[Stored items]
########################################

(* ===== verification/ValidFacts.v ===== *)
(** * What a validation checks

    The checks of a value as a list, in the order the validator runs them, and as a
    relation that says where they are; the trim pass; the search over types. *)

From Stdlib Require Import Ascii SpecFloat.
From S2P Require Import Prelude Apperr Clock Reflect Validation.

Local Open Scope Z_scope.

(** ** Folding with errors *)

Section FoldM.
Context {A B : Type}.

Lemma foldM_app (f : B → A → outcome verror B) b l1 l2 : foldM f b (l1 ++ l2) = (b' ← foldM f b l1; foldM f b' l2).
Proof. revert b. induction l1 as [|a l1 IH]; intros b; cbn; [done|]. destruct (f b a); cbn; [apply IH|done]. Qed.

Lemma foldM_ext (f g : B → A → outcome verror B) b l : (∀ b a, a ∈ l → f b a = g b a) → foldM f b l = foldM g b l.
Proof.
  revert b. induction l as [|a l IH]; intros b H; cbn; [done|]. rewrite (H b a) by left. destruct (g b a); cbn; [|done]. apply IH. intros. apply H. by right.
Qed.

Lemma foldM_flat_map {C} (f : B → A → outcome verror B) (g : C → list A) b l : foldM f b (flat_map g l) = foldM (λ b x, foldM f b (g x)) b l.
Proof. revert b. induction l as [|c l IH]; intros b; cbn; [done|]. rewrite foldM_app. destruct (foldM f b (g c)); cbn; [apply IH|done]. Qed.

Lemma foldM_fmap {C} (f : B → A → outcome verror B) (g : C → A) b l : foldM f b (g <$> l) = foldM (λ b x, f b (g x)) b l.
Proof. revert b. induction l as [|c l IH]; intros b; cbn; [done|]. destruct (f b (g c)); cbn; [apply IH|done]. Qed.
End FoldM.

########################################

(What the task requires) Copy the entries above exactly, but only from the line holding "From S2P Require" through the line holding "Proof. revert b. induction l1", both included.

(Output for this task)
From S2P Require Import Prelude Apperr Clock Reflect Validation.

Local Open Scope Z_scope.

(** ** Folding with errors *)

Section FoldM.
Context {A B : Type}.

Lemma foldM_app (f : B → A → outcome verror B) b l1 l2 : foldM f b (l1 ++ l2) = (b' ← foldM f b l1; foldM f b' l2).
Proof. revert b. induction l1 as [|a l1 IH]; intros b; cbn; [done|]. destruct (f b a); cbn; [apply IH|done]. Qed.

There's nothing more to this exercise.